■ Instructions for the task:
Retype the records exactly.

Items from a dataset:
_____

Fixpoint read_loop (fuel : nat) (b : list Z) (cur p_read : nat) (input : list (list Z))
    : res (option cstr * at_reader) :=
  match fuel with
  | O => OutOfFuel
  | S fuel =>
      p ← (if decide (p_read = MAX_AT_RESPONSE)
           then b ← wr 0 [0] b; mret (b, 0%nat, 0%nat) else mret (b, cur, p_read));
      let '(b, cur, p_read) := p : list Z * nat * nat in
      let room := (MAX_AT_RESPONSE - p_read)%nat in
      match input with
      | [] => mret (None, mkReader b cur [])
      | [] :: input => mret (None, mkReader b cur input)
      | c :: input =>
          let input := match drop room c with [] => input | more => more :: input end in
          b ← wr p_read (take room c) b;
          let p_read := (p_read + length (take room c))%nat in
          b ← wr p_read [0] b;
          cur ← skip_newlines b cur;
          p_eol ← findNextEOL b cur;
          match p_eol with
          | Some p_eol => line_at b cur p_eol input
          | None => read_loop fuel b cur p_read input
          end
      end
  end.
Definition read_fuel (input : list (list Z)) : nat := S (length (mjoin input)).
Definition readline (r : at_reader) : res (option cstr * at_reader) :=
  let b := s_ATBuffer r in
  let cur := s_ATBufferCur r in
  let input := at_input r in
  c ← rd8 b cur;
  if c =? 0 then b ← wr 0 [0] b; read_loop (read_fuel input) b 0 0 input
  else
    cur ← skip_newlines b cur;
    p_eol ← findNextEOL b cur;
    match p_eol with
    | Some p_eol => line_at b cur p_eol input
    | None =>
        s ← strz b cur; b ← wr 0 (s ++ [0]) b;
        read_loop (read_fuel input) b 0 (length s) input
    end.

(** ** Lines *)
Fixpoint strStartsWith (line prefix : cstr) : bool :=
  match line, prefix with
  | a :: line, b :: prefix => if a =? b then strStartsWith line prefix else false
  | _, [] => true
  | [], _ :: _ => false
  end.
Definition starts_with_any (line : cstr) (prefixes : list string) : bool :=
  existsb (fun p => strStartsWith line (bytes_of_string p)) prefixes.
Definition s_finalResponsesError : list string :=
  ["ERROR"; "+CMS ERROR:"; "+CME ERROR:"; "NO CARRIER"; "NO ANSWER"; "NO DIALTONE"; "COMMAND NOT SUPPORT"]%string.
(** The second one is [+QIND: "FOTA","END",0]. *)
Definition FOTA_END : cstr :=
  bytes_of_string "+QIND: " ++ QUOTE :: bytes_of_string "FOTA" ++ [QUOTE; COMMA; QUOTE]
  ++ bytes_of_string "END" ++ [QUOTE; COMMA; 48].
Definition s_smsUnsoliciteds : list string := ["+CMT:"; "+CDS:"; "+CBM:"; "+CMTI:"]%string.
Definition isFinalResponseError (line : cstr) : bool := starts_with_any line s_finalResponsesError.
Definition isFinalResponseSuccess (line : cstr) : bool :=
  strStartsWith line (bytes_of_string "OK") || strStartsWith line FOTA_END
  || strStartsWith line (bytes_of_string "CONNECT").
Definition isSMSUnsolicited (line : cstr) : bool := starts_with_any line s_smsUnsoliciteds.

_____

■ Answer to this task:
Fixpoint read_loop (fuel : nat) (b : list Z) (cur p_read : nat) (input : list (list Z))
    : res (option cstr * at_reader) :=
  match fuel with
  | O => OutOfFuel
  | S fuel =>
      p ← (if decide (p_read = MAX_AT_RESPONSE)
           then b ← wr 0 [0] b; mret (b, 0%nat, 0%nat) else mret (b, cur, p_read));
      let '(b, cur, p_read) := p : list Z * nat * nat in
      let room := (MAX_AT_RESPONSE - p_read)%nat in
      match input with
      | [] => mret (None, mkReader b cur [])
      | [] :: input => mret (None, mkReader b cur input)
      | c :: input =>
          let input := match drop room c with [] => input | more => more :: input end in
          b ← wr p_read (take room c) b;
          let p_read := (p_read + length (take room c))%nat in
          b ← wr p_read [0] b;
          cur ← skip_newlines b cur;
          p_eol ← findNextEOL b cur;
          match p_eol with
          | Some p_eol => line_at b cur p_eol input
          | None => read_loop fuel b cur p_read input
          end
      end
  end.
Definition read_fuel (input : list (list Z)) : nat := S (length (mjoin input)).
Definition readline (r : at_reader) : res (option cstr * at_reader) :=
  let b := s_ATBuffer r in
  let cur := s_ATBufferCur r in
  let input := at_input r in
  c ← rd8 b cur;
  if c =? 0 then b ← wr 0 [0] b; read_loop (read_fuel input) b 0 0 input
  else
    cur ← skip_newlines b cur;
    p_eol ← findNextEOL b cur;
    match p_eol with
    | Some p_eol => line_at b cur p_eol input
    | None =>
        s ← strz b cur; b ← wr 0 (s ++ [0]) b;
        read_loop (read_fuel input) b 0 (length s) input
    end.

(** ** Lines *)
Fixpoint strStartsWith (line prefix : cstr) : bool :=
  match line, prefix with
  | a :: line, b :: prefix => if a =? b then strStartsWith line prefix else false
  | _, [] => true
  | [], _ :: _ => false
  end.
Definition starts_with_any (line : cstr) (prefixes : list string) : bool :=
  existsb (fun p => strStartsWith line (bytes_of_string p)) prefixes.
Definition s_finalResponsesError : list string :=
  ["ERROR"; "+CMS ERROR:"; "+CME ERROR:"; "NO CARRIER"; "NO ANSWER"; "NO DIALTONE"; "COMMAND NOT SUPPORT"]%string.
(** The second one is [+QIND: "FOTA","END",0]. *)
Definition FOTA_END : cstr :=
  bytes_of_string "+QIND: " ++ QUOTE :: bytes_of_string "FOTA" ++ [QUOTE; COMMA; QUOTE]
  ++ bytes_of_string "END" ++ [QUOTE; COMMA; 48].
Definition s_smsUnsoliciteds : list string := ["+CMT:"; "+CDS:"; "+CBM:"; "+CMTI:"]%string.
Definition isFinalResponseError (line : cstr) : bool := starts_with_any line s_finalResponsesError.
Definition isFinalResponseSuccess (line : cstr) : bool :=
  strStartsWith line (bytes_of_string "OK") || strStartsWith line FOTA_END
  || strStartsWith line (bytes_of_string "CONNECT").
Definition isSMSUnsolicited (line : cstr) : bool := starts_with_any line s_smsUnsoliciteds.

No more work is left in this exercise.